Eline Verburg MA
Area(s) of interest: Archeology, Museums & Collections, Etruscology
Cohort/Start PhD: 2021-2022
Etruscans for All. The perception and reception of the Etruscans in 18th- and 19th-century Northwestern Europe
University of Amsterdam
Supervisor(s): Prof. Dr. Marijke Gnade, Dr. M.H.E. Mirjam Hoijtink
In her multidisciplinary research, Eline dives into the reception history of the Etruscans in Northwestern Europe. Until the 18th century, interest in the Etruscans was a local, Italian phenomenon. In the 19th century, however, when interest increased in transalpine countries, Etruscan collections were purchased by (national) museums in Northwestern-Europe. Possible reasons for this interest in the Etruscans include the 19th-century discoveries of Etruscan necropolises, the evidence of an Etruscan language, the mystery around their non-Indo-European origins and the eminent status of Etruscan women. This comparative research will investigate why this interest in the Etruscans emerged in the late 18th and 19th centuries by studying the earliest Etruscan museumcollections of the National Museum of Antiquities in Leiden, the Louvre in Paris, the British Museum in London and the Antikensammlung in Berlin.

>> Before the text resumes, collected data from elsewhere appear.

(* ===== verification/Ext2.v ===== *)
(** * The ext2 file system (drivers/formats/ext2.cpp)

    The superblock and the group descriptors are read when the volume is mounted; the
    driver keeps them in memory and changes only their counts of free blocks and
    inodes, so they are part of the state.  The rest of [ext2fs] never changes. *)
From S2P Require Import Prelude FsUtil Drives BlockStore Vfs.

Definition EXT2_NDIR_BLOCKS : Z := 12.
Definition EXT2_IND_BLOCK : Z := EXT2_NDIR_BLOCKS.
Definition EXT2_DIND_BLOCK : Z := EXT2_IND_BLOCK + 1.
Definition EXT2_TIND_BLOCK : Z := EXT2_DIND_BLOCK + 1.
Definition EXT2_FT_DIR : Z := 2.

(** ** On-disk structures *)
Record superblock := mk_sb {
  sb_inodes_count : Z; sb_blocks_count : Z; sb_r_blocks_count : Z; sb_free_blocks_count : Z;
  sb_free_inodes_count : Z; sb_first_data_block : Z; sb_log_block_size : Z; sb_log_frag_size : Z;
  sb_blocks_per_group : Z; sb_frags_per_group : Z; sb_inodes_per_group : Z; sb_mtime : Z; sb_wtime : Z;
  sb_mnt_count : Z; sb_max_mnt_count : Z; sb_magic : Z; sb_state : Z; sb_errors : Z; sb_minor_rev_level : Z;
  sb_lastcheck : Z; sb_checkinterval : Z; sb_creator_os : Z; sb_rev_level : Z; sb_def_resuid : Z;
  sb_def_resgid : Z; sb_first_ino : Z; sb_inode_size : Z }.
Definition sizeof_superblock : Z := 90.
Definition decode_superblock (l : list Z) : superblock :=
  mk_sb (field_at l 0 4) (field_at l 4 4) (field_at l 8 4) (field_at l 12 4) (field_at l 16 4) (field_at l 20 4)
    (field_at l 24 4) (field_at l 28 4) (field_at l 32 4) (field_at l 36 4) (field_at l 40 4) (field_at l 44 4)
    (field_at l 48 4) (field_at l 52 2) (field_at l 54 2) (field_at l 56 2) (field_at l 58 2) (field_at l 60 2)
    (field_at l 62 2) (field_at l 64 4) (field_at l 68 4) (field_at l 72 4) (field_at l 76 4) (field_at l 80 2)
    (field_at l 82 2) (field_at l 84 4) (field_at l 88 2).

Record blkgrp := mk_blkgrp {
  block_bitmap : Z; inode_bitmap : Z; inode_table : Z; bg_free_blocks_count : Z; bg_free_inodes_count : Z;
  bg_used_dirs_count : Z }.
Definition sizeof_blkgrp : Z := 32.
Definition decode_blkgrp (l : list Z) : blkgrp :=
  mk_blkgrp (field_at l 0 4) (field_at l 4 4) (field_at l 8 4) (field_at l 12 2) (field_at l 14 2) (field_at l 16 2).
Fixpoint decode_blkgrps (n : nat) (l : list Z) : list blkgrp :=
  match n with
  | O => []
  | S n => decode_blkgrp (take 32 l) :: decode_blkgrps n (drop 32 l)
  end.

(** [block] is the array of fifteen block numbers. *)
Record inode := mk_inode {
  i_mode : Z; i_uid : Z; i_size : Z; i_atime : Z; i_ctime : Z; i_mtime : Z; i_dtime : Z; i_gid : Z;
  i_links_count : Z; i_blocks : Z; i_flags : Z; i_osd1 : Z; i_block : list Z; i_generation : Z; i_file_acl : Z;
  i_dir_acl : Z; i_faddr : Z; i_osd2 : list Z }.
Definition sizeof_inode : Z := 128.
Definition decode_words (n : nat) (l : list Z) : list Z := map (fun k => field_at l (4 * Z.of_nat k) 4) (seq 0 n).
Definition decode_inode (l : list Z) : inode :=
  mk_inode (field_at l 0 2) (field_at l 2 2) (field_at l 4 4) (field_at l 8 4) (field_at l 12 4) (field_at l 16 4)
    (field_at l 20 4) (field_at l 24 2) (field_at l 26 2) (field_at l 28 4) (field_at l 32 4) (field_at l 36 4)
    (decode_words 15 (drop 40 l)) (field_at l 100 4) (field_at l 104 4) (field_at l 108 4) (field_at l 112 4)
    (take 12 (drop 116 l)).
Definition encode_inode (i : inode) : list Z :=
  le_bytes 2 (i_mode i) ++ le_bytes 2 (i_uid i) ++ le_bytes 4 (i_size i) ++ le_bytes 4 (i_atime i)
  ++ le_bytes 4 (i_ctime i) ++ le_bytes 4 (i_mtime i) ++ le_bytes 4 (i_dtime i) ++ le_bytes 2 (i_gid i)
  ++ le_bytes 2 (i_links_count i) ++ le_bytes 4 (i_blocks i) ++ le_bytes 4 (i_flags i) ++ le_bytes 4 (i_osd1 i)
  ++ concat (map (le_bytes 4) (i_block i)) ++ le_bytes 4 (i_generation i) ++ le_bytes 4 (i_file_acl i)
  ++ le_bytes 4 (i_dir_acl i) ++ le_bytes 4 (i_faddr i) ++ i_osd2 i.
Definition set_block (n : Z) (blk : Z) (i : inode) : outcome inode :=
  l ← store (i_block i) n blk;
  Ok (mk_inode (i_mode i) (i_uid i) (i_size i) (i_atime i) (i_ctime i) (i_mtime i) (i_dtime i) (i_gid i)
    (i_links_count i) (i_blocks i) (i_flags i) (i_osd1 i) l (i_generation i) (i_file_acl i) (i_dir_acl i)
    (i_faddr i) (i_osd2 i)).
Definition set_inode_size (size dir_acl : Z) (i : inode) : inode :=
  mk_inode (i_mode i) (i_uid i) size (i_atime i) (i_ctime i) (i_mtime i) (i_dtime i) (i_gid i) (i_links_count i)
    (i_blocks i) (i_flags i) (i_osd1 i) (i_block i) (i_generation i) (i_file_acl i) dir_acl (i_faddr i) (i_osd2 i).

Why does this profound international interest in Etruscan material culture stand in contrast to the marginal position it has been given in dominant historiographical narratives? By studying the earliest Etruscan museumcollections in Northwestern Europe and the reception of the Etruscans, this study aims to shed light on the inclusion and exclusion of past cultures in the Romantic reception history of antiquity in the 18th and 19th centuries.